Deputy Premier
- In office 1953–1960

Minister of Works
- In office 1949–1960

Minister of Lands and Works
- In office 1946–1949

Acting Minister of Police
- In office 1946

Personal details
- Born: 17 March 1910
- Died: 4 February 1962 (aged 51)

= Havea Tui'ha'ateiho =

Tongan politician (1910–1962)

Hon. Havea Tui'ha'ateiho (17 March 1910 – 4 February 1962) was a Tongan nobleman and politician. He held several ministerial posts, including serving as Deputy Premier.

==Biography==
Tui'ha'ateiho was born Sione Fatukimotulalo, the son of Hon. Havea Tui'ha'ateiho Kelepi Fulilangi Havea (1874–1940) and Sinalauli'i Mafile'o (1878–1928). He was educated at Tupou College and Newington College in Australia, where he studied under the name John Fatu from 1919 until 1922.

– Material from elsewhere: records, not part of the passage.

(** X13. [updateSeenTopicsAndHashtags] only appends: the vocabulary after
    a batch is the vocabulary seen before, in the same order, followed by
    new names; it holds exactly the names seen before and the topics
    (hashtags) of the posts of the batch; and [MODEL_TOPICS] and
    [MODEL_HASHTAGS] are the two sets, listed. *)
Theorem vocabulary_update_appends (v : State) (postsBatch : list Post) :
  let v' := updateSeenTopicsAndHashtags postsBatch v in
  MODEL_TOPICS v' = seenTopics v' /\ MODEL_HASHTAGS v' = seenHashtags v'
  /\ (exists new, seenTopics v' = seenTopics v ++ new)
  /\ (exists new, seenHashtags v' = seenHashtags v ++ new)
  /\ (forall t, In t (seenTopics v')
                <-> In t (seenTopics v)
                    \/ exists post, In post postsBatch /\ In t (list_or_empty (post_topics post)))
  /\ (forall h, In h (seenHashtags v')
                <-> In h (seenHashtags v)
                    \/ exists post, In post postsBatch
                                    /\ In h (list_or_empty (post_hashtags post))).
Proof.
  cbv zeta. unfold updateSeenTopicsAndHashtags. cbn [MODEL_TOPICS MODEL_HASHTAGS seenTopics seenHashtags].
  rewrite see_posts_fst, see_posts_snd. cbn [fst snd].
  repeat split; try apply add_batch_prefix; try (apply add_batch_In; assumption);
    intros H; apply add_batch_In in H; assumption.
Qed.

Lemma receive_invariant batches v :
  (MODEL_TOPICS v = seenTopics v /\ MODEL_HASHTAGS v = seenHashtags v
   /\ NoDup (seenTopics v) /\ NoDup (seenHashtags v)) ->
  let v' := receive v batches in
  MODEL_TOPICS v' = seenTopics v' /\ MODEL_HASHTAGS v' = seenHashtags v'
  /\ NoDup (seenTopics v') /\ NoDup (seenHashtags v')
  /\ (exists new, seenTopics v' = seenTopics v ++ new)
  /\ (exists new, seenHashtags v' = seenHashtags v ++ new).
Proof.
  unfold receive. revert v. induction batches as [|b batches IH]; intros v (H1 & H2 & H3 & H4).
  - simpl. repeat split; auto; exists []; now rewrite app_nil_r.
  - simpl.
    assert (Hstep : let v1 := updateSeenTopicsAndHashtags b v in
                    (MODEL_TOPICS v1 = seenTopics v1 /\ MODEL_HASHTAGS v1 = seenHashtags v1
                     /\ NoDup (seenTopics v1) /\ NoDup (seenHashtags v1))
                    /\ (exists new, seenTopics v1 = seenTopics v ++ new)
                    /\ (exists new, seenHashtags v1 = seenHashtags v ++ new)).
    { cbv zeta. unfold updateSeenTopicsAndHashtags.
      cbn [MODEL_TOPICS MODEL_HASHTAGS seenTopics seenHashtags].
      rewrite see_posts_fst, see_posts_snd. cbn [fst snd].
      repeat split; try apply add_batch_prefix; now apply add_batch_NoDup. }
    cbv zeta in Hstep. destruct Hstep as (Hinv & [n1 Hp1] & [n2 Hp2]).
    destruct (IH _ Hinv) as (G1 & G2 & G3 & G4 & [m1 G5] & [m2 G6]).
    repeat split; auto.
    + exists (n1 ++ m1). now rewrite G5, Hp1, app_assoc.
    + exists (n2 ++ m2). now rewrite G6, Hp2, app_assoc.
Qed.

Lemma nth_error_prefix {A : Type} (l new : list A) (i : nat) (x : A) :
  nth_error l i = Some x -> nth_error (l ++ new) i = Some x.
Proof.
  intros H. rewrite nth_error_app1; [assumption|].
  apply nth_error_Some. congruence.
Qed.

(** X14. Whatever batches the feed has received, the vocabulary lists no
    name twice, and later batches never move a name: the topic at position
    [i] of [MODEL_TOPICS], which is column [i] of the model's input, is
    still at position [i] after any further batches (and so for
    hashtags). *)
Theorem vocabulary_positions_are_stable (batches more : list (list Post)) :
  let v := receive initial batches in
  let v' := receive v more in
  NoDup (MODEL_TOPICS v) /\ NoDup (MODEL_HASHTAGS v)
  /\ (forall i t, nth_error (MODEL_TOPICS v) i = Some t ->
                  nth_error (MODEL_TOPICS v') i = Some t)
  /\ (forall i h, nth_error (MODEL_HASHTAGS v) i = Some h ->
                  nth_error (MODEL_HASHTAGS v') i = Some h).
Proof.
  cbv zeta.
  assert (H0 : MODEL_TOPICS initial = seenTopics initial
               /\ MODEL_HASHTAGS initial = seenHashtags initial
               /\ NoDup (seenTopics initial) /\ NoDup (seenHashtags initial))
    by (simpl; repeat split; constructor).
  pose proof (receive_invariant batches initial H0) as H1. cbv zeta in H1.
  destruct H1 as (E1 & E2 & N1 & N2 & _ & _).
  pose proof (receive_invariant more (receive initial batches) (conj E1 (conj E2 (conj N1 N2))))
    as H2.
  cbv zeta in H2. destruct H2 as (F1 & F2 & _ & _ & [n1 P1] & [n2 P2]).
  rewrite E1, E2, F1, F2, P1, P2.
  repeat split; auto; intros i x H; now apply nth_error_prefix.
Qed.

End VocabularyFacts.

(** ** The analyzer of the backup *)

Module BackupFacts.
Import Backup.

Lemma ltb_irrefl (x : float) : (x <? x)%float = false.
Proof. rewrite ltb_spec. apply FloatFacts.SFltb_irrefl. Qed.

(** The gap between two equal scores is not above 0 (it is 0, or not a
    number). *)
Lemma flat_gap (x : float) : JS.gt (x - x) 0 = false.
Proof. unfold JS.gt. rewrite FloatFacts.sub_pos_iff_lt. apply ltb_irrefl. Qed.

(** The sort leaves a list alone when the comparator never asks for a
    swap. *)
Lemma js_sort_flat {A : Type} (cmp : A -> A -> float) (l : list A) :
  (forall a b, In a l -> In b l -> JS.gt (cmp a b) 0 = false) -> js_sort cmp l = l.
Proof.
  induction l as [|a l IH]; intros H; simpl; [reflexivity|].
  rewrite IH by (intros; apply H; simpl; auto).
  destruct l as [|y l']; simpl; [reflexivity|].
  rewrite H; simpl; auto.
Qed.

Lemma gap_loop_flat (score : float) (scores : list float) (floor : float) (n : nat) :
  forall i splitIdx,
    (forall j, j < length scores -> nth j scores nan = score) ->
    i + n < length scores ->
    gap_loop scores floor n i 0 splitIdx = splitIdx.
Proof.
  induction n as [|n IH]; intros i splitIdx Hflat Hn; simpl; [reflexivity|].
  rewrite !Hflat by lia. rewrite flat_gap. simpl. apply IH; [assumption | lia].
Qed.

In 1923 he joined the civil service, working as a clerk. He became Governor of Vavaʻu in 1929, and then Governor of Haʻapai in 1932. In 1933 he married Leafa'itulangi Seumanutafa, the daughter of a Samoan Chief.

Tui'ha'ateiho joined the cabinet of Tonga in 1946 as Acting Minister of Police. In the same year he was appointed Minister of Lands and Works. In 1949 he became Minister of Works, before being appointed Deputy Premier in 1953, retiring from that post in 1960.

Tui'ha'ateiho died in February 1962 and was given a state funeral.